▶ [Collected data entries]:
(** * GovEsb: the signed-envelope client of fast_api_builder/govesb/govesb.py

    A shallow embedding of the [GovEsb] class: the compact JSON serialisation
    that is signed ([trim_payload]), the signing and verification wrappers,
    the envelope builder, the token refresh, the outbound [consume] flow and
    the inbound [aconsume] acknowledgment, with Python's exceptions written
    as an error monad and the mutable singleton as explicit state. *)

From Stdlib Require Import List String Ascii ZArith NArith Lia Bool Arith.
From Stdlib Require Import DecimalString.
From Stdlib Require Import PrimFloat SpecFloat FloatOps.
Import ListNotations.
Local Open Scope string_scope.
Local Open Scope Z_scope.

Set Implicit Arguments.
Set Warnings "-register-all".

(* ------------------------------------------------------------------ *)
(** ** Python values and exceptions *)

(** Python [bytes]: a list of octets. *)
Definition bytes := list ascii.

(** Python [str], restricted to code points below 256: each [ascii] of the
    string is one code point. *)
Definition str := string.

(** The exception classes the module can meet.  All of them derive from
    [Exception] except [CancelledError], which derives from [BaseException]
    only and therefore passes through [except Exception]. *)
Inductive exn : Type :=
| AttributeError (what : string)
| TypeError (what : string)
| ValueError (what : string)
| KeyError (key : string)
| BinasciiError (what : string)
| UnicodeDecodeError
| InvalidSignature
| UnboundLocalError (var : string)
| OverflowError (what : string)
| TransportError
| HTTPStatusError (status : Z)
| JSONDecodeError
| ValidationError
| PlainException (msg : string)
| CancelledError.

Definition is_Exception (e : exn) : bool :=
  match e with
  | CancelledError => false
  | _ => true
  end.

(** The outcome of evaluating a Python expression. *)
Inductive result (A : Type) : Type :=
| Return (a : A)
| Raise (e : exn).
Arguments Return {A} a.
Arguments Raise {A} e.

Definition rbind {A B} (r : result A) (k : A -> result B) : result B :=
  match r with
  | Return a => k a
  | Raise e => Raise e
  end.

Declare Scope result_scope.
Delimit Scope result_scope with result.
Notation "x <-! r ;; k" := (rbind r (fun x => k))
  (at level 61, r at next level, right associativity) : result_scope.

(** What [json.loads] can produce (floats apart), which is also what the
    payloads handed to the envelope builder are made of.  A [dict] keeps its
    insertion order, so it is an association list. *)
Inductive json : Type :=
| JNull
| JBool (b : bool)
| JInt (n : Z)
| JStr (s : str)
| JList (items : list json)
| JDict (fields : list (str * json)).

(** Python truthiness, as [if x:] tests it. *)
Definition truthy (v : json) : bool :=
  match v with
  | JNull => false
  | JBool b => b
  | JInt n => negb (n =? 0)
  | JStr s => negb (String.eqb s "")
  | JList l => match l with [] => false | _ => true end
  | JDict l => match l with [] => false | _ => true end
  end.

(** [x is not None]. *)
Definition is_not_None (v : json) : bool :=
  match v with
  | JNull => false
  | _ => true
  end.

(** [d.get(key, default)] on an insertion-ordered dict. *)
Fixpoint dict_lookup (key : str) (d : list (str * json)) : option json :=
  match d with
  | [] => None
  | (k, v) :: rest => if String.eqb k key then Some v else dict_lookup key rest
  end.

(** [d[key] = v]: an existing key keeps its position, a new key goes last. *)
Fixpoint dict_set (key : str) (v : json) (d : list (str * json)) : list (str * json) :=
  match d with
  | [] => [(key, v)]
  | (k, v0) :: rest =>
      if String.eqb k key then (k, v) :: rest else (k, v0) :: dict_set key v rest
  end.

Definition dict_keys (d : list (str * json)) : list str := map fst d.

(** [obj.get(key, default)]: only a dict has the method. *)
Definition py_get (obj : json) (key : str) (default : json) : result json :=
  match obj with
  | JDict d => Return (match dict_lookup key d with Some v => v | None => default end)
  | _ => Raise (AttributeError "get")
  end.

(** [obj[key]]. *)
Definition py_getitem (obj : json) (key : str) : result json :=
  match obj with
  | JDict d => match dict_lookup key d with
               | Some v => Return v
               | None => Raise (KeyError key)
               end
  | _ => Raise (TypeError "subscript")
  end.

(* ------------------------------------------------------------------ *)
(** ** The canonical serialisation: [json.dumps(payload, separators=(',', ':'))] *)

Definition hex_digit (n : N) : ascii :=
  (if n <? 10 then ascii_of_N (48 + n) else ascii_of_N (87 + n))%N.

(** ['\\u{0:04x}'.format(n)] for a code point below 256. *)
Definition escape_u (c : ascii) : string :=
  let n := N_of_ascii c in
  "\u00" ++ String (hex_digit (n / 16)) (String (hex_digit (n mod 16)) "").

(** One character under [ESCAPE_ASCII]: the backslash and the double quote,
    the short escapes of [ESCAPE_DCT], and [\uXXXX] for everything outside
    the range from space to tilde. *)
Definition escape_char (c : ascii) : string :=
  let n := N_of_ascii c in
  (if n =? 92 then "\\"
   else if n =? 34 then String "\" (String (ascii_of_N 34) "")
   else if n =? 8 then "\b"
   else if n =? 12 then "\f"
   else if n =? 10 then "\n"
   else if n =? 13 then "\r"
   else if n =? 9 then "\t"
   else if (n <? 32) || (126 <? n) then escape_u c
   else String c "")%N.

Fixpoint escape_chars (s : str) : string :=
  match s with
  | EmptyString => ""
  | String c rest => escape_char c ++ escape_chars rest
  end.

▶ [Exercise instructions]:
There is a run of lines above from the one with "as an error" to the one with "Declare Scope result_scope."; print exactly that run, both ends included, and nothing else.

▶ [Final answer]:
    as an error monad and the mutable singleton as explicit state. *)

From Stdlib Require Import List String Ascii ZArith NArith Lia Bool Arith.
From Stdlib Require Import DecimalString.
From Stdlib Require Import PrimFloat SpecFloat FloatOps.
Import ListNotations.
Local Open Scope string_scope.
Local Open Scope Z_scope.

Set Implicit Arguments.
Set Warnings "-register-all".

(* ------------------------------------------------------------------ *)
(** ** Python values and exceptions *)

(** Python [bytes]: a list of octets. *)
Definition bytes := list ascii.

(** Python [str], restricted to code points below 256: each [ascii] of the
    string is one code point. *)
Definition str := string.

(** The exception classes the module can meet.  All of them derive from
    [Exception] except [CancelledError], which derives from [BaseException]
    only and therefore passes through [except Exception]. *)
Inductive exn : Type :=
| AttributeError (what : string)
| TypeError (what : string)
| ValueError (what : string)
| KeyError (key : string)
| BinasciiError (what : string)
| UnicodeDecodeError
| InvalidSignature
| UnboundLocalError (var : string)
| OverflowError (what : string)
| TransportError
| HTTPStatusError (status : Z)
| JSONDecodeError
| ValidationError
| PlainException (msg : string)
| CancelledError.

Definition is_Exception (e : exn) : bool :=
  match e with
  | CancelledError => false
  | _ => true
  end.

(** The outcome of evaluating a Python expression. *)
Inductive result (A : Type) : Type :=
| Return (a : A)
| Raise (e : exn).
Arguments Return {A} a.
Arguments Raise {A} e.

Definition rbind {A B} (r : result A) (k : A -> result B) : result B :=
  match r with
  | Return a => k a
  | Raise e => Raise e
  end.

Declare Scope result_scope.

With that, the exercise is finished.